During the OCSP renewal proces lots of things could go wrong, some errors are recoverable, others can be ignored, still others could be cause by temporary issues e.g.: a service interruption of the OCSP server in question. So extensive error handling is done to keep the daemons threads running.
The following is an overview of what can be expected when exceptions occur.
|IOError/OSError||certfinder||Directory can’t be read.||Ignore, certfinder will try at every refresh.|
|CertFileAccessError||certfinder||Certificate file can’t be read.||Schedule retry 3x n*60s, then 3x, every hour, then ignore. |
|CertParsingError||certparser||Can’t access the certificate file, doesn’t parse or part of the chain is missing.||Ignore, certfinder will try at every refresh.|
|OCSPBadResponse||ocsprenewer||The response is empty, invalid or the status is not “good”.||Schedule retry 3x n*60s, then 3x, every hour, then twice a day. indefinately. If it’s not a server issue, wait for the file to change |
|urllib.error.URLError||ocsprenewer||An OCSP url can’t be opened.||We can try again later, maybe there is a server side issue. Some certificates contain multiple URL’s so we will try each one with 10 seconds intervals and then start from the first again. Schedule retry 3x n*60s, then 3x, every hour, then then twice a day.|
|requests.exceptions.Timeout||Data didn’t reach us within the expected time frame.|
|requests.exceptions.ConnectTimeout||A connection can’t be established because the server doesn’t reply within the expected time frame.|
|requests.exceptions.TooManyRedirects||When the OCSP server redirects us too many times. Limit is quite high so probably something is wrong with the OCSP server.|
|requests.exceptions.HTTPError||A HTTP error code was returned, this can be a 4xx or 5xx status code.|
|requests.exceptions.ConnectionError||A connection to the OCSP server can’t be established.|
|SocketError||ocspadder||A HAProxy socket can not be opened||Log a critical error. Every “send” action will try to re-open the socket.|
|BrokenPipeError||A HAProxy socket consistently has a broken pipe|
|OCSPAdderBadResponse||HAProxy does not respond with ‘OCSP Response updated!’||Schedule a retry 3x n*60s, then 3x, every hour, then ignore.|
|||(1, 2) When the certificate file is changed, certfinder will add the file back to the parsing queue.|
This module holds the application specific exceptions.
Gets raised when a OCSP staple is not valid.
Gets raised when a OCSP renewal is run while not all requirements are met.
Gets raised by the
OCSPAdderwhen it is impossible to connect to or use its socket.
Gets raised when the HAProxy does not respond with “OCSP Response updated”
Gets raised when a file can’t be accessed at all.
Gets raised when something went wrong while parsing the certificate file.
Gets raised when something went wrong while validating the certificate chain.
This module defines a context in which we can run actions that are likely to fail because they have intricate dependencies e.g. network connections, file access, parsing certificates and validating their chains, etc., without stopping execution of the application.

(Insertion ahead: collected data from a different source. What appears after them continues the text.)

(** The autonomous decision of today over the state, under the holds. *)
Definition recompose_autonomous (now : string) (st : ProjectState) (holds : gmap string BrakeHold) : Tuning :=
  let delta := bd_delta_24h (compute_burndown (day_in now) BURNDOWN_WINDOW_DAYS st) in
  apply_brake_holds (decide_tuning (agent_evals now st) (brake_backlog st) delta (tuning st)) holds (tuning st).

Definition audit_expiry (now : string) (effective : Tuning) (expired : gmap string BrakeHold) (st : ProjectState) (brake : string)
  : ProjectState :=
  record_tuning_change
    (audited_entry now "SM" "expiry" brake (brake_value (tuning st) brake) (brake_value effective brake)
       "hold expired — autonomous tuning resumed" (bh_expires_at <$> expired !! brake)) st.

Definition reconcile_brake_holds (now : string) (st : ProjectState) : ProjectState * bool :=
  let '(active, expired) := split_expired_holds (tuning_overrides st) now in
  if decide (expired = ∅) then (st, false)
  else
    let effective := recompose_autonomous now st active in
    let st := fold_left (audit_expiry now effective expired) (btree_keys expired) st in
    (st <| tuning_overrides := active |> <| tuning := effective |>, true).

Definition clear_brake_hold (now brake actor : string) (st : ProjectState) : ProjectState * bool :=
  match tuning_overrides st !! brake with
  | None => (st, false)
  | Some h =>
      let st := st <| tuning_overrides ::= delete brake |> in
      let effective := recompose_autonomous now st (tuning_overrides st) in
      let st := record_tuning_change
                  (audited_entry now actor "clear" brake (brake_value (tuning st) brake) (brake_value effective brake)
                     "hold cleared — autonomous tuning resumed" (Some (bh_expires_at h))) st in
      (st <| tuning := effective |>, true)
  end.

Definition set_brake_hold (now brake : string) (h : BrakeHold) (st : ProjectState) : ProjectState * bool :=
  if negb (is_brake_field brake) then (st, false)
  else
    let from := brake_value (tuning st) brake in
    let to := default from (bh_pinned_value h) in
    let st := st <| tuning_overrides ::= insert brake h |> in
    let st := match bh_pinned_value h with
              | Some v => st <| tuning ::= set_brake_value brake v |>
              | None => st
              end in
    (record_tuning_change
       (audited_entry now (bh_actor h) "hold" brake from to (bh_reason h) (Some (bh_expires_at h))) st, true).

(** ** The cockpit *)

Record BrakeCard := mkBrakeCard {
  bc_id : string;
  bc_field_name : string;
  bc_effective_value : bool;
  bc_mode : string;
  bc_auto_would_be : bool;
}.

Record BrakeCockpit := mkBrakeCockpit {
  ck_as_of : string;
  ck_eval_day : string;
  ck_churn_per_ship : option f64;
  ck_shipped_last7_days : N;
  ck_backlog : nat;
  ck_cards : list BrakeCard;
  ck_active_holds : list (string * BrakeHold);
  ck_history : list TuningAuditEntry;
}.

Definition COCKPIT_HISTORY_SHOWN : nat := 50.

Definition hold_mode (h : option BrakeHold) : string :=
  match bh_pinned_value <$> h with
  | Some (Some _) => "overridden"
  | Some None => "held-freeze"
  | None => "auto"
  end.

Definition brake_cockpit (now : string) (st : ProjectState) : BrakeCockpit :=
  let ev := agent_evals now st in
  let backlog := brake_backlog st in
  let delta := bd_delta_24h (compute_burndown (default now (str_get_to 10 now)) BURNDOWN_WINDOW_DAYS st) in
  let raw := decide_tuning ev backlog delta (tuning st) in
  let active := (split_expired_holds (tuning_overrides st) now).1 in
  mkBrakeCockpit now (tn_last_eval_day (tuning st)) (Some (ev_churn_per_ship ev)) (ev_shipped_7d ev) backlog
    ((fun b => mkBrakeCard b.1 b.2 (brake_value (tuning st) b.2) (hold_mode (active !! b.2)) (brake_value raw b.2)) <$> BRAKES)
    (omap (fun brake => pair brake <$> active !! brake) (btree_keys active))
    (take COCKPIT_HISTORY_SHOWN (rev (tuning_history st))).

Additionally it will log these errors and depending on the nature of the error reschedule the task at a time that seems reasonable, i.e.: we can reasonably expect the issue to be resolved by that time.

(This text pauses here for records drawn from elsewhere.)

(** C7: in the eligibility stage a Seed of the input survives exactly when
    its networks are disjoint from the Shoot's, its taints are tolerated and
    it has capacity. So a Seed that passes the network and the taint test
    and publishes allocatable[shoots] = K is rejected if and only if the
    number of Shoots bound to it is at least K, and one that does not
    publish allocatable[shoots] is not rejected: it has no cap. *)
Theorem capacity_rejects_full_seeds (ρ : RangeOrder) (shoot : Shoot)
    (shootList : list Shoot) (seedList : list Seed) (seed : Seed) :
  seed ∈ seedList →
  let survives :=
    ∃ candidates,
      filterCandidates ρ shoot shootList seedList = Ok candidates
      ∧ seed ∈ candidates in
  (survives ↔ networksDisjoint shoot seed ∧ taintsTolerated shoot seed
              ∧ hasCapacity shootList seed)
  ∧ (networksDisjoint shoot seed → taintsTolerated shoot seed →
     (∀ K, Seed_Allocatable seed !! ResourceShoots = Some K →
        (¬ survives
         ↔ (Quantity_Value K
            <= Z.of_nat (boundShoots (Seed_Name seed) shootList))%Z))
     ∧ (Seed_Allocatable seed !! ResourceShoots = None → survives)).
Proof.
  intros Hin survives.
  assert (Hsurvives : survives ↔ networksDisjoint shoot seed
                                 ∧ taintsTolerated shoot seed
                                 ∧ hasCapacity shootList seed).
  { unfold survives. split.
    - intros (candidates & Hok & Hc).
      apply filterCandidates_keeps in Hok as [_ Hkeeps].
      apply Hkeeps in Hc. tauto.
    - intros Hpass%passesEligibility_true.
      pose proof (filterCandidates_returns ρ shoot shootList seedList) as Hret.
      assert (Hs : seed ∈ List.filter
                (passesEligibility shoot (CalculateSeedUsage shootList)) seedList)
        by (by apply elem_of_List_filter).
      destruct (List.filter _ seedList) as [|y l] eqn:E.
      + by apply elem_of_nil in Hs.
      + by exists (y :: l). }
  split; [exact Hsurvives|]. intros Hnet Htaints.
  assert (Hcapacity : survives ↔ hasCapacity shootList seed)
    by (rewrite Hsurvives; tauto).
  unfold hasCapacity in Hcapacity. split.
  - intros K HK. split.
    + intros Hno. destruct (Z.le_gt_cases (Quantity_Value K)
        (Z.of_nat (boundShoots (Seed_Name seed) shootList))) as [|Hlt];
        [done|].
      exfalso. apply Hno, (proj2 Hcapacity). intros K' HK'. rewrite HK in HK'.
      injection HK' as <-. lia.
    + intros Hfull Hs. pose proof (proj1 Hcapacity Hs K HK). lia.
  - intros HNone. apply Hcapacity. intros K HK. congruence.
Qed.

(** ** The pipeline *)

Lemma getSeedWithLeastShootsDeployed_elem seedList shootList best :
  seedList ≠ [] →
  getSeedWithLeastShootsDeployed seedList shootList = Ok best →
  best ∈ seedList.
Proof.
  intros Hne. unfold getSeedWithLeastShootsDeployed.
  pose proof (leastShoots_loop (CalculateSeedUsage shootList) seedList) as Hloop.
  destruct seedList as [|x l]; [done|].
  destruct Hloop as (best' & -> & before & after & Hl & _).
  intros [= <-]. rewrite Hl. apply elem_of_app. right.
  apply elem_of_cons. by left.
Qed.

(** What the strategy stage keeps, Seed by Seed. *)
Lemma applyStrategy_Ok shoot l strategy l' :
  applyStrategy shoot l strategy = Ok l' →
  l' ≠ []
  ∧ ∀ s, s ∈ l' →
      s ∈ l
      ∧ if decide (Shoot_Purpose shoot = Some ShootPurposeTesting)
        then Seed_ProviderType s = Shoot_ProviderType shoot
        else if decide (strategy = SameRegion)
        then Seed_ProviderType s = Shoot_ProviderType shoot
             ∧ Seed_ProviderRegion s = Shoot_Region shoot
        else strategy = MinimalDistance
             ∧ (seedDistance shoot s <= 1000)%Z
             ∧ ∀ other, other ∈ l →
                 (seedDistance shoot s <= seedDistance shoot other)%Z.
Proof.
  unfold applyStrategy.
  assert (Htesting :
    match Shoot_Purpose shoot with
    | Some purpose => String.eqb purpose ShootPurposeTesting
    | None => false
    end = bool_decide (Shoot_Purpose shoot = Some ShootPurposeTesting)).
  { destruct (Shoot_Purpose shoot) as [purpose|].
    - destruct (String.eqb_spec purpose ShootPurposeTesting) as [->|Hne].
      + by rewrite bool_decide_eq_true_2.
      + rewrite bool_decide_eq_false_2; congruence.
    - by rewrite bool_decide_eq_false_2. }
  rewrite Htesting. clear Htesting.
  assert (Hfinish : ∀ candidates err,
    (c ← Ok candidates; match c with [] => Fail err | _ => Ok c end) = Ok l' →
    l' = candidates ∧ l' ≠ []).
  { intros [|c cs] err; simpl; [done|]. by intros [= <-]. }
  destruct (decide (Shoot_Purpose shoot = Some ShootPurposeTesting)) as [Ht|Ht].
  - rewrite bool_decide_eq_true_2 by done.
    intros [-> Hne]%Hfinish. split; [done|].
    intros s [Hs Hp]%elem_of_List_filter. by apply String.eqb_eq in Hp.
  - rewrite bool_decide_eq_false_2 by done.
    destruct (String.eqb_spec strategy SameRegion) as [->|Hsr].
    + intros [-> Hne]%Hfinish. split; [done|].
      intros s [Hs Hp]%elem_of_List_filter. rewrite decide_True by done.
      apply andb_true_iff in Hp as [?%String.eqb_eq ?%String.eqb_eq]. done.
    + destruct (String.eqb_spec strategy MinimalDistance) as [->|Hmd].
      * intros [-> Hne]%Hfinish. split; [done|].
        unfold determineCandidatesWithMinimalDistanceStrategy.
        rewrite minimalDistance_loop. cbn [snd].
        intros s [Hs Hp%Z.eqb_eq]%elem_of_List_filter.
        rewrite decide_False by done.
        split; [done|]. split; [done|]. rewrite Hp. split.
        -- apply minimumFrom_le_start.
        -- intros other Ho. apply minimumFrom_le, list_elem_of_fmap.
           by exists other.
      * destruct (Shoot_Purpose shoot); done.
Qed.

(** With a strategy that is neither SameRegion nor MinimalDistance, and a
    purpose that is not "testing", the strategy stage returns its error when
    the Shoot has a purpose, and panics when it has none. *)
Lemma applyStrategy_unknown_strategy shoot l strategy :
  strategy ≠ SameRegion → strategy ≠ MinimalDistance →
  match Shoot_Purpose shoot with
  | Some purpose =>
      purpose ≠ ShootPurposeTesting →
      applyStrategy shoot l strategy
      = Fail (Errorf
          "failed to determine seed candidates. shoot purpose: '%s', strategy: '%s', valid strategies are: %v"
          [ArgStr purpose; ArgStr strategy; ArgStrs Strategies])
  | None => applyStrategy shoot l strategy = Panic nilPointerDereference
  end.
Proof.
  intros Hsr%String.eqb_neq Hmd%String.eqb_neq. unfold applyStrategy.
  destruct (Shoot_Purpose shoot) as [purpose|].
  - intros Hp%String.eqb_neq. by rewrite Hp, Hsr, Hmd.
  - by rewrite Hsr, Hmd.
Qed.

It is generally considered bad practice to catch all remaining exceptions, however this is a daemon. We can’t afford it to get stuck or crashed. So in the interest of staying alive, if an exception is not caught specifically, the handler will catch it, generate a stack trace and save if in a file in the current working directory. A log entry will be created explaining that there was an exception, inform about the location of the stack trace dump and that the context will be dropped. It will also kindly request the administrator to contact the developers so the exception can be caught in a future release which will probably increase stability and might result in a retry rather than just dropping the context.
Dropping the context effectively means that a retry won’t occur and since the
context will have no more references, it will be garbage collected.
There is however still a reference to the certificate model in
core.daemon.run.models. With no scheduled actions it will
just sit idle, until the finder detects that it is either removed – which will
cause the entry in
core.daemon.run.models to be deleted, or
it is changed. If the certificate file is changed the finder will schedule
schedule a parsing action for it and it will be picked up again. Hopefully the
issue that caused the uncaught exception will be resolved, if not, if will be
caught again and the cycle continues.
This is a global variable that is overridden by ocspd.__main__ with the command line argument:
Handle lots of potential errors and reschedule failed action contexts.
When something bad happens, sometimes it is good to delete a related bad OCSP file so it can’t be served any more.
Check that HAProxy doesn’t cache this, it probably does, we need to be able to tell it not to remember it.
Examine the last exception and dump a stack trace to a file, if it fails due to an IOError or OSError, log that it failed so the a sysadmin may make the directory writeable.